Benefits of Over-Provisioning (OP)
How OP Improves SSD Endurance

To understand why an SSD is configured with over-provisioning and how it benefits the SSD controller, we have to delve into the typical operation of an SSD and the limitations of non-volatile NAND Flash memory.

Each NAND Flash cell has a finite life expectancy, based on its program and erase endurance (P/E), which is characterized during the manufacturing process by the NAND Flash manufacturer because each program or erase function executed on a NAND Flash cell erodes the cell’s capability to reliably store an electrical charge and may therefore threaten data integrity.

However, as NAND geometry migrates from 2D to 3D, NAND endurance will improve, die densities will increase and production costs will decrease, making SSDs more affordable.

To summarize, the three main factors that affect SSD endurance are:

  • NAND Flash program/erase endurance and geometry related read/program/erase complexity (Geometry in this case includes 2-dimensional vs 3-dimensional manufacturing technology)
  • SSD capacity
  • SSD controller capability and efficiency (garbage collection, write amplification, block management, wear-leveling, Error Correcting Code).
How OP Improves SSD Performance

Each NAND Flash memory die is constructed of multiple blocks that contain a further multitude of pages.

NAND Flash can be read and written on a page level but only erased on a block level.

If a single page has to be modified or erased on an already programmed page within a block, then the entire block contents consisting of multiple pages must first be read into a temporary memory, and then erased, before the new block contents can be programmed to the same block address.


References

The only scenario in which a page can be written directly to a block within NAND Flash without this tedious read modify-write cycle is when the page is already in an empty state.

Keeping a large quantity of blocks empty and in reserve via over-provisioning aids in keeping performance consistent, especially in random write scenarios that exhibit the highest Write Amplification Factor (WAF). [1]

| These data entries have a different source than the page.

(** The load is spread evenly.  While nothing is blacklisted and no latency is
    known, any [n] calls in a row, [n] being the number of deployments, return every
    deployment once, in the order of the configuration from where the counter stands. *)
Theorem script_rotation (s : Fronter) (times : list Z) (Hids : script_ids s <> []) (Hidx : 0 <= script_idx s)
    (Hroom : script_idx s + len (script_ids s) < 2 ^ 64) (Hbl : blacklist s = ∅) (Hlat : script_latency_ewma s = ∅)
    (Htimes : length times = length (script_ids s)) :
  let r := Z.to_nat (script_idx s mod len (script_ids s)) in
  select_run times s = Some <$> (drop r (script_ids s) ++ take r (script_ids s)).
Proof.
  pose proof (len_pos _ Hids) as Hpos.
  pose proof (Z.mod_pos_bound (script_idx s) _ Hpos) as Hm. cbv zeta.
  assert (script_idx s + len times < 2 ^ 64) as Hw by (unfold len in *; lia).
  rewrite select_run_healthy, Htimes by done.
  rewrite <- cyc_seq by (unfold len in *; lia). apply list_fmap_ext. intros i x _. unfold cyc. f_equal. f_equal.
  rewrite Z2Nat.id by lia. by rewrite Zplus_mod_idemp_l.
Qed.

Lemma script_rotation_witness : select_run [0; 5; 9] three_scripts = Some <$> [lit "A"; lit "B"; lit "C"].
Proof. apply (script_rotation three_scripts [0; 5; 9]); vm_compute; congruence || reflexivity. Defined.

(** ** Several at once *)
Lemma pick_many_spec ok ids want turns picked idx : ids <> [] -> 0 <= idx -> idx + Z.of_nat turns < 2 ^ 64 ->
  NoDup picked -> (length picked <= want)%nat -> Forall (fun x => x ∈ ids) picked ->
  exists more idx', pick_many ok ids want turns picked idx = (picked ++ more, idx')
  /\ idx <= idx' <= idx + Z.of_nat turns /\ NoDup (picked ++ more) /\ (length (picked ++ more) <= want)%nat
  /\ Forall (fun x => x ∈ ids /\ ok x = true) more
  /\ (length (picked ++ more) = want \/ forall j x, 0 <= j < Z.of_nat turns -> cyc ids (idx + j) = Some x -> ok x = true -> x ∈ picked ++ more).
Proof.
  intros Hn. revert picked idx. induction turns as [|turns IH]; intros picked idx H0 Hw Hnd Hl Hin; cbn [pick_many].
  { exists [], idx. rewrite app_nil_r. split_and!; try done; try lia. right. lia. }
  destruct (Nat.leb_spec want (length picked)) as [Hle|Hgt].
  { exists [], idx. rewrite app_nil_r. split_and!; try done; lia. }
  destruct (cyc_Some ids idx Hn) as (sid & Hc & Hs). pose proof Hc as Hc'. unfold cyc in Hc. rewrite Hc, wrap_small by lia.
  set (picked' := if ok sid && negb (bool_decide (sid ∈ picked)) then picked ++ [sid] else picked).
  assert (exists m1, picked' = picked ++ m1 /\ NoDup picked' /\ (length picked' <= want)%nat /\ Forall (fun x => x ∈ ids /\ ok x = true) m1
          /\ (ok sid = true -> sid ∈ picked')) as (m1 & E1 & Hnd1 & Hl1 & Hm1 & Hs1).
  { unfold picked'. destruct (ok sid) eqn:Eok; cbn [andb]; [|exists []; rewrite app_nil_r; split_and!; try done; lia].
    case_bool_decide as Hmem; cbn [negb]; [exists []; rewrite app_nil_r; split_and!; try done; lia|].
    exists [sid]. split_and!; [done| |rewrite length_app; cbn; lia|by constructor; [|constructor]|set_solver].
    apply NoDup_app. split_and!; [done|set_solver|apply NoDup_singleton]. }
  destruct (IH picked' (idx + 1)) as (m2 & idx' & E & Hi & Hnd2 & Hl2 & Hm2 & Hc2); [lia|lia|done|done| |].
  { rewrite E1. apply Forall_app. split; [done|]. eapply Forall_impl; [exact Hm1|]. by intros x [? _]. }
  exists (m1 ++ m2), idx'. rewrite E, app_assoc, <- E1. split_and!; try done; try lia; [by apply Forall_app|].
  destruct Hc2 as [Hfull|Hall]; [by left|right]. intros j x Hj Hx Hok. destruct (decide (j = 0)) as [->|].
  - rewrite Z.add_0_r in Hx. apply elem_of_app. left. assert (x = sid) as -> by congruence. by apply Hs1.
  - apply (Hall (j - 1)); [lia| |done]. by replace (idx + 1 + (j - 1)) with (idx + j) by lia.
Qed.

  1. JESD219: Solid-State Drive (SSD) Endurance Workloads, JEDEC Committee (http://www.jedec.org/standards-documents/docs/jesd219a). These Client and Enterprise workloads represent a standard for the industry to rate their SSDs and derive the rated TBW supported by their SSDs. Note that your workload could vary and the rated TBW specifications may be above or below your workload’s over time, due to the unique WAF from your application.